Extracted records:
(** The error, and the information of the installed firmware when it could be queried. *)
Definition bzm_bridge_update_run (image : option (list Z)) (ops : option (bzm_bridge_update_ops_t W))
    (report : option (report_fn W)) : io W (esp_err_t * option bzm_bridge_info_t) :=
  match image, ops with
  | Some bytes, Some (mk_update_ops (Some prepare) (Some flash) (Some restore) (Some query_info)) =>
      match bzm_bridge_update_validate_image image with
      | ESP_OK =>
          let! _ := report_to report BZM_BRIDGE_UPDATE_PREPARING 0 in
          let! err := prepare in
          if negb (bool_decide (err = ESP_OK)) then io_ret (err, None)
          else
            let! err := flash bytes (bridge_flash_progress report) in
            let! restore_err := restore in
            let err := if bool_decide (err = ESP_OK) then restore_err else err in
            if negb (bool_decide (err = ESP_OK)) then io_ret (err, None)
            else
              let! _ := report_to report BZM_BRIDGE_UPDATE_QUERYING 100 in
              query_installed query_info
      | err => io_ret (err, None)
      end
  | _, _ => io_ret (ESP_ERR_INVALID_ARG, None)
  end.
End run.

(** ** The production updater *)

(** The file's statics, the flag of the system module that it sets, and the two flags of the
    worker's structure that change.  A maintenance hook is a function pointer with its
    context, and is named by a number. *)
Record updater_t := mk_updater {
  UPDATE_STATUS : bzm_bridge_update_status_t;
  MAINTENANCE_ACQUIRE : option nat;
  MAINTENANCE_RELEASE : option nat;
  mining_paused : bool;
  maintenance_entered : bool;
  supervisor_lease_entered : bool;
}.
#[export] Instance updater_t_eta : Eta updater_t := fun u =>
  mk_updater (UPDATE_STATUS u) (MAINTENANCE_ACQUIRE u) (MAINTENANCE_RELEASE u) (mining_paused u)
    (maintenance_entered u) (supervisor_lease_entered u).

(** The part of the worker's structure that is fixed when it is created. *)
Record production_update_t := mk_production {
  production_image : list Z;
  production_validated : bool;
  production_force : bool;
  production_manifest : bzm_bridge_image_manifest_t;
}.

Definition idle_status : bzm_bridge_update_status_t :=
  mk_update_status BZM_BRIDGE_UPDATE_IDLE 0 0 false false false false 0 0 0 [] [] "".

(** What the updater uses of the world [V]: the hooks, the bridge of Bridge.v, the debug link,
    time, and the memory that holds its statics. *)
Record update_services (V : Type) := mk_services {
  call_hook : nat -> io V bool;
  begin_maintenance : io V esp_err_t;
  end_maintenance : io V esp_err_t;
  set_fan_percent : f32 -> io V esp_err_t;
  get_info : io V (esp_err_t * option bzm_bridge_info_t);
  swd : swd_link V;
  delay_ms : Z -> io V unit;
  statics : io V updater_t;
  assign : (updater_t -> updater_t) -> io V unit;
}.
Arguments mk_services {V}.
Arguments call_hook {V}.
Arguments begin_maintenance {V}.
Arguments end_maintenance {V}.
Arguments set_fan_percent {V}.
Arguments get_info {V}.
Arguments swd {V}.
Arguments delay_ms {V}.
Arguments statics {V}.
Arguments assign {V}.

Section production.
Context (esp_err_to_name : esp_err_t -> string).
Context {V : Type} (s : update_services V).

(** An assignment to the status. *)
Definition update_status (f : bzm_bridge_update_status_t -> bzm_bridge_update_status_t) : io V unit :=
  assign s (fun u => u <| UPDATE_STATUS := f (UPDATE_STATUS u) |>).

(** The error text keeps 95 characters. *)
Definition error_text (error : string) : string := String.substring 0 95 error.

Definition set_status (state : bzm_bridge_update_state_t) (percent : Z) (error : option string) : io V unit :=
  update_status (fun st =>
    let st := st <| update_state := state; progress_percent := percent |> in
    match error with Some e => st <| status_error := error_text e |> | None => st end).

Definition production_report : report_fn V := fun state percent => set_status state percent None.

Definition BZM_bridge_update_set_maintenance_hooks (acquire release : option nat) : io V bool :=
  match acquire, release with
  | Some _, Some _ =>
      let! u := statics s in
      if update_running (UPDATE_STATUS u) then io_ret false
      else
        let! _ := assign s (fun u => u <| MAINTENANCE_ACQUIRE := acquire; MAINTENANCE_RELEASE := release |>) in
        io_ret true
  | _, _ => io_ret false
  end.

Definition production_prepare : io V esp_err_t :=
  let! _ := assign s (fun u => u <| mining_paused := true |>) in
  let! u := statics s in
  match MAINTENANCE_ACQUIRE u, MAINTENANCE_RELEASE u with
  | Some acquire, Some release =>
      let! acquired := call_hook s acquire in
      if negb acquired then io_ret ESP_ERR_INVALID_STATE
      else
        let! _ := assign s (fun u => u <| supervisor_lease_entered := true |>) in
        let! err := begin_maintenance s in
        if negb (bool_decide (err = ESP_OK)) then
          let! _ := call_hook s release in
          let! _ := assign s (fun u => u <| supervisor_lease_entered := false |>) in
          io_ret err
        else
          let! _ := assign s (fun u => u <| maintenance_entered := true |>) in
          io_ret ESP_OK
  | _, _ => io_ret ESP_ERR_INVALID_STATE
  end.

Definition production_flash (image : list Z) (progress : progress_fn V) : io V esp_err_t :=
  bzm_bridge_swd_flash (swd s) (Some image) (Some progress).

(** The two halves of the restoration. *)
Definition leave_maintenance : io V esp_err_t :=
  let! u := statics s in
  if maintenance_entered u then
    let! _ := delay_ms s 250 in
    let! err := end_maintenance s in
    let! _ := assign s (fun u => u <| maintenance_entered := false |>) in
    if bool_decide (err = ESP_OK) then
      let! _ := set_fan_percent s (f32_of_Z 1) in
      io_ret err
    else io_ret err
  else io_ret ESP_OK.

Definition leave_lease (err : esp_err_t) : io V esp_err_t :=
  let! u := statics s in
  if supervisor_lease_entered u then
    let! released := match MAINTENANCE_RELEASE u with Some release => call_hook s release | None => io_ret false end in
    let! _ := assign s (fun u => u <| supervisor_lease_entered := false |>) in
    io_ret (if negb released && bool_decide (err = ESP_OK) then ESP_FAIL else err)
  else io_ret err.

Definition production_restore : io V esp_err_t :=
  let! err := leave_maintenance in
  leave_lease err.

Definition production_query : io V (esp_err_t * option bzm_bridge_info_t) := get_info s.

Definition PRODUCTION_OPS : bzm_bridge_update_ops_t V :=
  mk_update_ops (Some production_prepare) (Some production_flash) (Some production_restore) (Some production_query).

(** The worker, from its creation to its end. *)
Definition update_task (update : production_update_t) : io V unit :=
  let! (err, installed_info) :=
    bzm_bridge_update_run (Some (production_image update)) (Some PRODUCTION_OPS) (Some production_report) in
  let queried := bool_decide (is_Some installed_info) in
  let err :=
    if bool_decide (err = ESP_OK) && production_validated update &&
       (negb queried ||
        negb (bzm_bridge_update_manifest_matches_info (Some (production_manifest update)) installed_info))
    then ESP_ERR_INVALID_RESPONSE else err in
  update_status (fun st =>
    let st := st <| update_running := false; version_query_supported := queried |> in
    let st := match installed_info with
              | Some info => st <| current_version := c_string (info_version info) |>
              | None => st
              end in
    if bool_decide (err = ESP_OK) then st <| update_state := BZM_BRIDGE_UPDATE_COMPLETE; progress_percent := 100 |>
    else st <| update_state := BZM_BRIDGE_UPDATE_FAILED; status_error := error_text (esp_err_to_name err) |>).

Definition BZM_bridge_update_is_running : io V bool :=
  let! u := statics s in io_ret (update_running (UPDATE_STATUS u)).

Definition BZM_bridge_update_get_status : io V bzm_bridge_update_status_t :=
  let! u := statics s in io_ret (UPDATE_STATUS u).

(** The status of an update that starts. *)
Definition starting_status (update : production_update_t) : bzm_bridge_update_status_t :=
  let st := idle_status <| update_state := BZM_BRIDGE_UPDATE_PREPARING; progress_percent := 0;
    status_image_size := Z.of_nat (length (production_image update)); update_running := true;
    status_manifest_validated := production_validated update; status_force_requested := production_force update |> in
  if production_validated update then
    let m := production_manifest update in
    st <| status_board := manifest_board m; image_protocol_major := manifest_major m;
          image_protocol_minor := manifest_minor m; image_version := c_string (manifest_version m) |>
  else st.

---

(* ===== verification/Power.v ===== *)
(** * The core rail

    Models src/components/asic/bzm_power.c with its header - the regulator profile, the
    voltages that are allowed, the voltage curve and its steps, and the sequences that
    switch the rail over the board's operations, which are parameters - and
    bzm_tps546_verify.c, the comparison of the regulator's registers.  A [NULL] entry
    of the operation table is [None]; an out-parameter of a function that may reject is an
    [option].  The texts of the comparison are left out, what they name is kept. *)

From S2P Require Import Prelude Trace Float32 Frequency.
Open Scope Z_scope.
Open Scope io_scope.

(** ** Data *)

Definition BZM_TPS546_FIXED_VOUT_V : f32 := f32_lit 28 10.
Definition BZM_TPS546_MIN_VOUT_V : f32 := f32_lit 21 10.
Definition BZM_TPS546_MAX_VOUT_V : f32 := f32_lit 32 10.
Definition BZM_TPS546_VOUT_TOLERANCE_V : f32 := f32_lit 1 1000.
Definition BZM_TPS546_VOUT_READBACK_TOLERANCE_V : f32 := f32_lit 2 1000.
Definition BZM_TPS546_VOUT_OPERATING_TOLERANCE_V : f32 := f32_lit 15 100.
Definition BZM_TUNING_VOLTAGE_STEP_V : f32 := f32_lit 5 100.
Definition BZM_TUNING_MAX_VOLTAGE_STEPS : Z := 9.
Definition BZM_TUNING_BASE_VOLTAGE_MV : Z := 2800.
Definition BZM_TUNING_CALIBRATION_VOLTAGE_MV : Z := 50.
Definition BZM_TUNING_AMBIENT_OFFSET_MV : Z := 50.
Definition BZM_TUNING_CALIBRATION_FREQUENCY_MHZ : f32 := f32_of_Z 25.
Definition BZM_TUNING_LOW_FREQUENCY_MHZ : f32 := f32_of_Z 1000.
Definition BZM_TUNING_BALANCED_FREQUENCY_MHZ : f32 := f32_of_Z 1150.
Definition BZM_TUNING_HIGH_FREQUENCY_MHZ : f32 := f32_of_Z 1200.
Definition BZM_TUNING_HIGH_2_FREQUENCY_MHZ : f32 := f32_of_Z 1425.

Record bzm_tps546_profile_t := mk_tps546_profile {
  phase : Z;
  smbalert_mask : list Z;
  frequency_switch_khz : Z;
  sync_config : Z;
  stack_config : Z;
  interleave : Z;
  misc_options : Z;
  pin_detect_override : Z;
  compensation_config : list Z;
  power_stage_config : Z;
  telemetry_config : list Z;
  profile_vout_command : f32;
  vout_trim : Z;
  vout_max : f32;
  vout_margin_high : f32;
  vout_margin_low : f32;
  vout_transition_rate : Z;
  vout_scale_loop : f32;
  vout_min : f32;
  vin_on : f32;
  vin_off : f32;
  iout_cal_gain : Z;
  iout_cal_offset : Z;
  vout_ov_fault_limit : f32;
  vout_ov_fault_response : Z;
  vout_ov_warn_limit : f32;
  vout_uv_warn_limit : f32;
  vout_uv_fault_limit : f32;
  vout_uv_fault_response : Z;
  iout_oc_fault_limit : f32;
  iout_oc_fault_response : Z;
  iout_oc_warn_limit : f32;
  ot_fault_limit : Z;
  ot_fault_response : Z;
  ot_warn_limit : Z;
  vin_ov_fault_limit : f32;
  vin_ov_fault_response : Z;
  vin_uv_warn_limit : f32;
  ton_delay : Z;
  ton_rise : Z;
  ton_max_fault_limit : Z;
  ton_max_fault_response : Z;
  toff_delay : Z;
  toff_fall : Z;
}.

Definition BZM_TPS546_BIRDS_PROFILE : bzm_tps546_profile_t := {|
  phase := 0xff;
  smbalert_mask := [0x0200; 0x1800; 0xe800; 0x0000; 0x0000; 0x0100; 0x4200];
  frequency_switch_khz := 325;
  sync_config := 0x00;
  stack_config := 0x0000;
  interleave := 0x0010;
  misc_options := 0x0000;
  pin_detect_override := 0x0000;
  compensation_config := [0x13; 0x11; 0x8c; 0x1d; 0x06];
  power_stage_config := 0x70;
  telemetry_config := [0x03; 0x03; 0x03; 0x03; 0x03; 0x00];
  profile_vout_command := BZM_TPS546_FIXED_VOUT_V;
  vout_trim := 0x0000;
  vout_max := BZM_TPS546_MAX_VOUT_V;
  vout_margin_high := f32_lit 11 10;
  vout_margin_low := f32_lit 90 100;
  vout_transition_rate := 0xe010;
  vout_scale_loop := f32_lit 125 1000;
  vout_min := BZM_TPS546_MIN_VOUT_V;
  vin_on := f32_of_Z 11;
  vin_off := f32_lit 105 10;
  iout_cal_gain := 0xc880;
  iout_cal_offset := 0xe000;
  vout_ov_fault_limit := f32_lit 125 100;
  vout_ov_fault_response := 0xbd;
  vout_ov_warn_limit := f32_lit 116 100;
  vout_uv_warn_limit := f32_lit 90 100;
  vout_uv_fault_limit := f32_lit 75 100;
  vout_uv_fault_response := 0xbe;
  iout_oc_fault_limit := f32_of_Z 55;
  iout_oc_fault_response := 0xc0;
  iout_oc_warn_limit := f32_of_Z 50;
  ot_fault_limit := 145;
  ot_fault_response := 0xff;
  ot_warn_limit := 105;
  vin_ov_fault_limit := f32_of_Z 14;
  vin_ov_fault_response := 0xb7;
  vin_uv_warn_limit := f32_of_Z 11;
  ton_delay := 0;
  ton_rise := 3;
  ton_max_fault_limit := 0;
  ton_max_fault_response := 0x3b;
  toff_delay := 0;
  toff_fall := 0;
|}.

Requirement: Give back exactly the lines above starting at the line where "vin_ov_fault_response : Z;" appears and ending at the line where "vout_margin_high := f32_lit 11 10;" appears, both included, with no other lines.

Output below:
  vin_ov_fault_response : Z;
  vin_uv_warn_limit : f32;
  ton_delay : Z;
  ton_rise : Z;
  ton_max_fault_limit : Z;
  ton_max_fault_response : Z;
  toff_delay : Z;
  toff_fall : Z;
}.

Definition BZM_TPS546_BIRDS_PROFILE : bzm_tps546_profile_t := {|
  phase := 0xff;
  smbalert_mask := [0x0200; 0x1800; 0xe800; 0x0000; 0x0000; 0x0100; 0x4200];
  frequency_switch_khz := 325;
  sync_config := 0x00;
  stack_config := 0x0000;
  interleave := 0x0010;
  misc_options := 0x0000;
  pin_detect_override := 0x0000;
  compensation_config := [0x13; 0x11; 0x8c; 0x1d; 0x06];
  power_stage_config := 0x70;
  telemetry_config := [0x03; 0x03; 0x03; 0x03; 0x03; 0x00];
  profile_vout_command := BZM_TPS546_FIXED_VOUT_V;
  vout_trim := 0x0000;
  vout_max := BZM_TPS546_MAX_VOUT_V;
  vout_margin_high := f32_lit 11 10;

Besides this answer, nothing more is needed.